Welcome to the resource topic for 2003/135
Title:
Collision Attack on Reduced-Round Camellia
Authors: Wen-Ling Wu, Deng-Guo Feng
Abstract:Camellia is the final winner of 128-bit block cipher in NESSIE. In this paper, we construct some efficient distinguishers between 4-round Camellia and a random permutation of the blocks space. By using collision-searching techniques, the distinguishers are used to attack on 6,7,8 and 9 rounds of Camellia with 128-bit key and 8,9 and 10 rounds of Camellia with 192/256-bit key. The 128-bit key of 6 rounds
Camellia can be recovered with 2^{10} chosen plaintexts and
2^{15} encryptions. The 128-bit key of 7 rounds Camellia can be
recovered with 2^{12} chosen plaintexts and 2^{54.5} encryptions.

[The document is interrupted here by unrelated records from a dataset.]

(** X10.  When _ensure_path returns, the path exists, and a second call
    returns and changes nothing; the call has changed no field of the trainer
    and, of the world, only the set of directories, from which it removed
    none. *)
Theorem ensure_path_is_idempotent (path : string) (s : state F) u s1 :
  _ensure_path path s = (Ok u, s1) ->
  path_exists path (world s1) = true /\
  _ensure_path path s1 = (Ok tt, s1) /\
  self s1 = self s /\
  only_more_dirs (world s) (world s1).
Proof.
  intros Hrun. pose proof (ensure_path_Ok path s u s1 Hrun) as Hexists.
  split; [exact Hexists|]. split.
  - unfold _ensure_path. rewrite Hexists. reflexivity.
  - pose proof (ensure_path_self path s) as Hself.
    pose proof (ensure_path_world path s) as Hworld.
    rewrite Hrun in Hself, Hworld. split; assumption.
Qed.

(** X11.  Without a model name to read (params is None, or has no such
    key) save_model raises that error before it touches anything. *)
Theorem save_model_without_model_name (s : state F) e :
  subscript (params (self s)) (MODEL_NAME C) = Err e ->
  save_model env s = (Err e, s).
Proof. intros Hname. rewrite save_model_run, Hname. reflexivity. Qed.

(** X12.  With a model name to read: when the directory
    <base_path>/<model_name>/<timestamp> exists or can be made, save_model
    leaves it existing and raises the TypeError of the third file name; when
    making it raises, save_model raises that error; either way no directory
    that existed is removed. *)
Theorem save_model_makes_the_directory (s : state F) name :
  subscript (params (self s)) (MODEL_NAME C) = Ok name ->
  let save_dir :=
    (BASE_PATH C ++ "/" ++ py_str name ++ "/" ++ strftime (now (world s)))%string in
  (forall u s1,
      _ensure_path save_dir s = (Ok u, s1) ->
      save_model env s = (Err (UnsupportedOperand "&" TStr TTuple), s1) /\
      path_exists save_dir (world s1) = true) /\
  (forall e s1,
      _ensure_path save_dir s = (Err e, s1) -> save_model env s = (Err e, s1)) /\
  dirs (world s) ⊆ dirs (world (snd (save_model env s))).
Proof.
  intros Hname save_dir. split; [|split].
  - intros u s1 Hensure. rewrite save_model_run, Hname. fold save_dir.
    cbv zeta. rewrite Hensure. split; [reflexivity|].
    eapply ensure_path_Ok, Hensure.
  - intros e s1 Hensure. rewrite save_model_run, Hname. fold save_dir.
    cbv zeta. rewrite Hensure. reflexivity.
  - apply (save_model_frame env s).
Qed.

(** X13.  Over an empty loader eval calls nothing and prints the two lines
    of _print_info on the means of two empty lists. *)
Theorem eval_of_an_empty_loader (s : state F) :
  dataloader (self s) = [] ->
  eval env s
  = (Ok tt,
     with_world
       (add_event (Printed "Epoch = %d, [%s] Perplexity = %.2f"
                     [AInt 1; AStr "Development"; AFloat (np_mean [])]))
       (with_world
          (add_event (Printed "Epoch = %d, [%s] Loss = %.2f"
                        [AInt 1; AStr "Development"; AFloat (np_mean [])]))
          s)).
Proof.
  intros Hempty. unfold eval, eval_loop.
  unfold mbind at 1, action_bind at 1. rewrite bind_gets, Hempty. reflexivity.
Qed.

(** X14.  A constructor call that returns had the five hyperparameters of
    the model in params; it has seeded the random generators and done nothing
    else to the world, and the trainer starts with the loader, the vocabulary
    and the cadences it was given and with empty histories. *)
Theorem init_reads_the_model_hyperparameters dl (ps : gmap string (pval F))
    seed sme pe dev v (w : World F) t w' :
  __init__ env dl ps seed sme pe dev v w = (Ok t, w') ->
  Forall (fun k => is_Some (ps !! k))
    [VOCAB_SIZE C; HDIM C; OUTPUT_MAX_LEN C; H_LAYERS C; DROPOUT C] /\
  w' = add_event (Seeded seed) w /\
  dataloader t = dl /\ vocab t = v /\
  save_model_every t = sme /\ print_every t = pe /\
  loss t = [] /\ perplexity t = [].
Proof.
  intros Hinit. pose proof (init_fields env _ _ _ _ _ _ _ _ _ _ Hinit) as ->.
  unfold __init__, _set_random_seeds in Hinit. rewrite bind_modify in Hinit.
  assert (forall k x (w1 w2 : World F),
             lift (subscript (Some ps) k) w1 = (Ok x, w2) ->
             is_Some (ps !! k) /\ w2 = w1) as Hkey.
  { intros k x w1 w2 Hk. apply lift_Ok in Hk as [Hk ->]. split; [|reflexivity].
    cbn in Hk. destruct (ps !! k); [eauto|discriminate]. }
  apply bind_Ok in Hinit as (x1 & w1 & H1 & Hinit). apply Hkey in H1 as [K1 ->].
  apply bind_Ok in Hinit as (x2 & w2 & H2 & Hinit). apply Hkey in H2 as [K2 ->].
  apply bind_Ok in Hinit as (x3 & w3 & H3 & Hinit). apply Hkey in H3 as [K3 ->].
  apply bind_Ok in Hinit as (x4 & w4 & H4 & Hinit). apply Hkey in H4 as [K4 ->].
  apply bind_Ok in Hinit as (x5 & w5 & H5 & Hinit). apply Hkey in H5 as [K5 ->].
  apply bind_Ok in Hinit as (lm & w6 & Hlm & Hinit). apply lift_Ok in Hlm as [_ ->].
  apply bind_Ok in Hinit as (m & w7 & Hcuda & Hinit).
  assert (w7 = add_event (Seeded seed) w) as ->.
  { destruct (USE_CUDA env); [apply lift_Ok in Hcuda|apply ret_Ok in Hcuda];
      apply Hcuda. }
  injection Hinit as <-.
  split; [repeat constructor; assumption|]. repeat split.
Qed.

The 128-bit key of 8 rounds Camellia can be recovered with 2^{13} chosen plaintexts and 2^{112.1} encryptions. The 128-bit key of 9 rounds Camellia can be recovered with 2^{113.6} chosen plaintexts and 2^{121} encryptions. The 192/256-bit key of 8 rounds Camellia can be recovered with 2^{13} chosen plaintexts and 2^{111.1} encryptions. The 192/256-bit key of 9 rounds Camellia can be recovered with 2^{13} chosen plaintexts and 2^{175.6} encryptions.The 256-bit key of 10 rounds Camellia can be recovered with 2^{14} chosen plaintexts and 2^{239.9} encryptions.